Terkait cara lain di menghurangi asupan garam, lanjut dr. Yohan, di memasak menu harian kita juga bisa saja menggunakan penguat rasa seperti MSG, sebab zat garam (natrium) pada MSG hanya saja 1/3 dari isi natrium pada garam dapur biasa. Beberapa penelitian sudah pernah menunjukkan bahwa dengan penambahan MSG pada masakan, dapat menurunkan asupan garam hingga lebih besar dari 30%, namun kelezatan masakan tetap saja terjaga.

Head of Sauce & Seasoning Department – PT Ajinomoto Indonesia Eurli Prameswari mengatakan, pihaknya giat mengkampanyekan konsep Bijak Garam sebagai salah satu inisiatif Ajinomoto Health Provider, lalu bentuk sumbangan perusahaan untuk mengupayakan terciptanya pola hidup sehat di tempat masyarakat.

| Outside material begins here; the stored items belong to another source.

(* ===== verification/V2EngineCorrect.v ===== *)
(** What the checker accepts, which candidate the engine ships, and a candidate
    it always prefers to the function. *)

From stdpp Require Import pretty.
From Stdlib Require Import Strings.String.
From S2P Require Import Prelude Text Data Activity Cfg Ssa Pcode Region Semantic Ast AstSem CfgAst.
From S2P Require Import CfgAstCorrect AlternativesCorrect CheckAst V2Engine.


(** ** The checker *)

Lemma accepted_reject_if b stage reason r :
  accepted (reject_if b stage reason r) = accepted r && negb b.
Proof. destruct b; cbn; [by rewrite andb_false_r|by rewrite andb_true_r]. Qed.

Lemma accepted_check_classes contracts l r :
  accepted (check_classes contracts l r) =
  accepted r && bool_decide (size (expected_classes contracts) ≤ 1 ∨
                             expected_classes contracts ⊆ return_classes l).
Proof.
  unfold check_classes. destruct (decide (size _ ≤ 1)) as [S|S].
  { by rewrite bool_decide_true, andb_true_r by by left. }
  destruct (decide (size (return_classes l) < _)) as [L|L].
  { rewrite bool_decide_false, andb_false_r; [done|]. intros [?|Sub]; [done|].
    apply subseteq_size in Sub. lia. }
  destruct (decide (_ ⊆ _)) as [Sub|N].
  - by rewrite bool_decide_true, andb_true_r by by right.
  - rewrite bool_decide_false, andb_false_r; [done|]. by intros [?|?].
Qed.

(** The call sites of the HIR are kept. *)
Definition calls_kept (hir : list nat) (l : list Stmt.t) : Prop :=
  length hir ≤ length (call_arg_counts l) ∧
  (length (call_arg_counts l) = length hir → sum_list hir ≤ sum_list (call_arg_counts l)).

“Kampanye Bijak Garam ini merupakan salah satu wujud edukasi penduduk tentang pentingnya diet rendah garam. Penerapan Bijak Garam pada aktivitas memasak harian juga sangat mudah, cukup dengan mengempiskan sebagian pengaplikasian garam lalu menggantinya dengan menambahkan MSG. Contoh, pada memasak menu sup ayam, dari yang mana biasanya kita menuangkan 2 sendok teh (sdt) garam ke pada 1 liter kuah sup, cukup diubah menjadi 1 sdt garam + 1/2 sdt MSG. Dengan tips itu, kita telah menerapkan konsep Bijak Garam,” terangnya.

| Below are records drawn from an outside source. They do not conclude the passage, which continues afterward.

(* ===== verification/PrintParse.v ===== *)
(** The expressions print_ast.rs prints are read back as C: a lexer that takes
    the longest operator, and a precedence-climbing parser, against the printer's
    spacing and binding powers; and the expressions whose text means something
    else. *)

From Stdlib Require Import Strings.Ascii Strings.String.
From S2P Require Import Prelude Text Activity Ast.

Local Open Scope string_scope.
Local Open Scope list_scope.
Local Open Scope nat_scope.

(** ** Tokens *)

Inductive Tok :=
  | TName (s : string)
  | TNum (z : Z)
  | TOp (op : string)
  | TType (ty : string)
  | TOpen | TClose | TComma | TQuestion | TColon.
Inductive Piece := T (t : Tok) | Space.

Definition tok_text (t : Tok) : string :=
  match t with
  | TName s | TOp s | TType s => s
  | TNum z => alt_hex z
  | TOpen => "(" | TClose => ")" | TComma => "," | TQuestion => "?" | TColon => ":"
  end.
Definition piece_text (p : Piece) : string := match p with T t => tok_text t | Space => " " end.
Definition text_of (l : list Piece) : string := foldr (λ p s, piece_text p +:+ s) "" l.
Definition toks (l : list Piece) : list Tok := omap (λ p, match p with T t => Some t | Space => None end) l.

Definition infix (t : Tok) : list Piece := [Space; T t; Space].
Definition paren_pieces (l : list Piece) (need : bool) : list Piece :=
  if need then T TOpen :: l ++ [T TClose] else l.
Fixpoint commas (l : list (list Piece)) : list Piece :=
  match l with
  | [] => []
  | [x] => x
  | x :: l => x ++ [T TComma; Space] ++ commas l
  end.

(** The text of [print_expr] in pieces. *)
Fixpoint pieces (e : Expr.t) (parent_bp : nat) : list Piece :=
  match e with
  | Expr.Name name => [T (TName name)]
  | Expr.Int value _ => if (value <? 0)%Z then [T (TOp "-"); T (TNum (- value))] else [T (TNum value)]
  | Expr.UInt value _ => [T (TNum value)]
  | Expr.BinOp op lhs rhs =>
      let bp := bin_bp op in
      paren_pieces (pieces lhs bp ++ infix (TOp op) ++ pieces rhs (bp + 1)) (below bp parent_bp)
  | Expr.UnaryOp op arg => paren_pieces (T (TOp op) :: pieces arg 14) (below 14 parent_bp)
  | Expr.Cast ty arg => [T TOpen; T (TType ty); T TClose] ++ pieces arg 14
  | Expr.Call target args =>
      [T (TName target); T TOpen] ++ commas (map (λ x, pieces x 0) args) ++ [T TClose]
  | Expr.Load addr => [T (TOp "*"); T TOpen] ++ pieces addr 0 ++ [T TClose]
  | Expr.Select cond then_e else_e =>
      paren_pieces (pieces cond 3 ++ infix TQuestion ++ pieces then_e 3 ++ infix TColon ++ pieces else_e 2)
        (below 2 parent_bp)
  | Expr.Compare op lhs rhs =>
      paren_pieces (pieces lhs 7 ++ infix (TOp op) ++ pieces rhs 8) (below 7 parent_bp)
  end.
Definition tokens (e : Expr.t) (bp : nat) : list Tok := toks (pieces e bp).

(** ** The grammar of C *)

Inductive CExpr :=
  | CName (s : string)
  | CNum (z : Z)
  | CUn (op : string) (e : CExpr)
  | CCast (ty : string) (e : CExpr)
  | CBin (op : string) (l r : CExpr)
  | CCond (c t f : CExpr)
  | CCall (f : string) (args : list CExpr).

Definition relational : list string := ["<"; "<="; ">"; ">="].
Definition equality : list string := ["=="; "!="].
Definition unary_ops : list string := ["-"; "+"; "!"; "~"; "*"; "&"].
(** The levels of C's binary operators, the tightest highest. *)
Definition c_level (op : string) : option nat :=
  if decide (op ∈ ["*"; "/"; "%"]) then Some 11
  else if decide (op ∈ ["+"; "-"]) then Some 10
  else if decide (op ∈ ["<<"; ">>"]) then Some 9
  else if decide (op ∈ relational) then Some 8
  else if decide (op ∈ equality) then Some 7
  else if decide (op = "&") then Some 6
  else if decide (op = "^") then Some 5
  else if decide (op = "|") then Some 4
  else if decide (op = "&&") then Some 3
  else if decide (op = "||") then Some 2
  else None.

Fixpoint parse_unary (fuel : nat) (l : list Tok) : option (CExpr * list Tok) :=
  match fuel with
  | 0 => None
  | S fuel =>
      match l with
      | TNum z :: l => Some (CNum z, l)
      | TName f :: TOpen :: TClose :: l => Some (CCall f [], l)
      | TName f :: TOpen :: l => '(args, l) ← parse_args fuel l; Some (CCall f args, l)
      | TName s :: l => Some (CName s, l)
      | TOp op :: l =>
          if decide (op ∈ unary_ops) then '(e, l) ← parse_unary fuel l; Some (CUn op e, l) else None
      | TOpen :: TType ty :: TClose :: l => '(e, l) ← parse_unary fuel l; Some (CCast ty e, l)
      | TOpen :: l =>
          match parse_expr fuel 0 l with Some (e, TClose :: l) => Some (e, l) | _ => None end
      | _ => None
      end
  end
with parse_expr (fuel min : nat) (l : list Tok) : option (CExpr * list Tok) :=
  match fuel with
  | 0 => None
  | S fuel => '(e, l) ← parse_unary fuel l; parse_ops fuel min e l
  end
with parse_ops (fuel min : nat) (lhs : CExpr) (l : list Tok) : option (CExpr * list Tok) :=
  match fuel with
  | 0 => None
  | S fuel =>
      match l with
      | TOp op :: l' =>
          match c_level op with
          | Some p =>
              if decide (min ≤ p) then '(rhs, l) ← parse_expr fuel (S p) l'; parse_ops fuel min (CBin op lhs rhs) l
              else Some (lhs, l)
          | None => Some (lhs, l)
          end
      | TQuestion :: l' =>
          if decide (min ≤ 1) then
            match parse_expr fuel 0 l' with
            | Some (t, TColon :: l) => '(f, l) ← parse_expr fuel 1 l; parse_ops fuel min (CCond lhs t f) l
            | _ => None
            end
          else Some (lhs, l)
      | _ => Some (lhs, l)
      end
  end
with parse_args (fuel : nat) (l : list Tok) : option (list CExpr * list Tok) :=
  match fuel with
  | 0 => None
  | S fuel =>
      match parse_expr fuel 0 l with
      | Some (e, TComma :: l) => '(es, l) ← parse_args fuel l; Some (e :: es, l)
      | Some (e, TClose :: l) => Some ([e], l)
      | _ => None
      end
  end.

(** ** The lexer of C *)

(** Words of letters, digits and underscores; numbers; and the longest operator
    that fits. Comments, strings and digraphs are not read: no expression here
    has one. *)
Definition ident_start (c : ascii) : bool :=
  let n := nat_of_ascii c in bool_decide (65 ≤ n ≤ 90 ∨ 97 ≤ n ≤ 122 ∨ n = 95).
Definition keywords : list string :=
  ["auto"; "break"; "case"; "const"; "continue"; "default"; "do"; "else"; "enum"; "extern"; "for"; "goto"; "if";
   "inline"; "register"; "restrict"; "return"; "sizeof"; "static"; "struct"; "switch"; "typedef"; "union";
   "volatile"; "while"].
Definition operators3 : list string := ["<<="; ">>="; "..."].
Definition operators2 : list string :=
  ["->"; "++"; "--"; "<<"; ">>"; "<="; ">="; "=="; "!="; "&&"; "||"; "*="; "/="; "%="; "+="; "-="; "&="; "^="; "|=";
   "//"; "/*"; "##"].
Definition operators1 : list string :=
  ["<"; ">"; "="; "!"; "&"; "|"; "*"; "/"; "%"; "+"; "-"; "^"; "~"; "."; ";"; "#"; "["; "]"; "{"; "}"].

(** The word a text begins with, and the rest. *)
Fixpoint span_word (s : string) : string * string :=
  match s with
  | String c r => if is_ident_char c then let '(w, r) := span_word r in (String c w, r) else ("", s)
  | "" => ("", "")
  end.
Definition read_number (w : string) : option Z :=
  match w with
  | String "0" (String "x" digits) => if decide (digits = "") then None else parse_digits 16 0 digits
  | _ => parse_digits 10 0 w
  end.

Section lexer.
Variable is_type : string → bool.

Dalam rangka memperingati Hari Jantung Sedunia yang tersebut baru lalu, Ajinomoto bekerja sebanding dengan Yayasan Jantung Indonesia menyelenggarakan offline event yang digunakan berisi berbagai aktivitas yang digunakan mengupayakan terciptanya pola hidup sehat seperti kegiatan Senam Jantung Baik (SJS) bersama, pemeriksaan kemampuan fisik yang tersebut disediakan oleh panitia penyelenggara, edukasi konsep Bijak Garam, photo booth, pemasaran paket produk, serta beragam aktivitas seru lain dalam booth Ajinomoto Indonesia.

“Selain itu, Ajinomoto juga melakukan pembaharuan hasil yang mana menunjang warga untuk menerapkan pola hidup sehat. Inovasi barang ini hadir melalui brand Masako yang tersebut telah dilakukan meluncurkan varian baru Masako Light dengan isi garam yang dimaksud lebih banyak sedikit,” ungkap Eurli.

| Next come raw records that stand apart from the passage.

(** ** [lift_win64_calls] *)

(** decompiler/normalize/mod.rs *)
Definition external_tail_call_in_block ssa block (dest : Varnode) : option Z :=
  let va := offset dest in
  match space dest with
  | Const | Ram =>
      if (va <? 0x1000)%Z then None
      else if has_pcode (λ p, match p with CBranch | BranchInd _ | Call _ | CallInd _ => true | _ => false end) block
      then None
      else
        last ← last (sb_ops block);
        match kind last with
        | Pcode p =>
            match view p with
            | Branch last_dest =>
                if negb (offset last_dest =? va)%Z
                   || existsb (λ b, (sb_entry_va b =? va)%Z) (blocks ssa)
                   || existsb (λ b, existsb (λ op, (Ssa.va op =? va)%Z) (sb_ops b)) (blocks ssa)
                then None else Some va
            | _ => None
            end
        | Phi _ => None
        end
  | _ => None
  end.
Definition external_tail_call_target ssa (dest : Varnode) : option Z :=
  match blocks ssa with [b] => external_tail_call_in_block ssa b dest | _ => None end.

Definition REG_BASES : list Z :=
  [0x00; 0x08; 0x10; 0x18; 0x20; 0x28; 0x30; 0x38; 0x80; 0x88; 0x90; 0x98; 0xa0; 0xa8; 0xb0; 0xb8]%Z.
(** The bases ascend, so the loop stops at the first above [offset]. *)
Fixpoint last_base (offset : Z) (best : option Z) (bases : list Z) : option Z :=
  match bases with
  | [] => best
  | b :: bases => if (b <=? offset)%Z then last_base offset (Some b) bases else best
  end.
Definition register_container_base (offset : Z) : Z :=
  match last_base offset None REG_BASES with
  | Some b => if (offset - b <? 8)%Z then b else offset
  | None => offset
  end.

Definition is_pcode_call op : bool :=
  pcode_is (λ p, match p with Call _ | CallInd _ => true | _ => false end) op.

(** The loop over [ops[..call_index].iter().rev()] of both searches below;
    [true] when it met neither a call nor a definition. *)
Fixpoint prior_definition (base_offset : Z) (prior : list SsaOp) : option SsaVar * bool :=
  match prior with
  | [] => (None, true)
  | op :: prior =>
      if is_pcode_call op then (None, false)
      else
        match def op with
        | Some d => if in_register base_offset d then (Some d, false) else prior_definition base_offset prior
        | None => prior_definition base_offset prior
        end
  end.
Definition before block (index : nat) : list SsaOp := reverse (take index (sb_ops block)).

Definition same_block_reaching_register block (call_index : nat) (base_offset : Z) : option SsaVar :=
  (prior_definition base_offset (before block call_index)).1.
Definition reaching_register_for_indirect_target block (call_index : nat) op (base_offset : Z) : option SsaVar :=
  match prior_definition base_offset (before block call_index) with
  | (r, false) => r
  | (_, true) => find_first (in_register base_offset) (uses op)
  end.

Masih di peringatan tegas Hari Jantung Sedunia, Ajinomoto Indonesia melalui Brand aminoVITAL juga berpartisipasi di Garmin Run Indonesia 2024, dan juga mengupayakan komunitas di area Indonesia di menerapkan gaya hidup sehat dengan bergerak berolahraga yang mana diseimbangkan dengan recovery.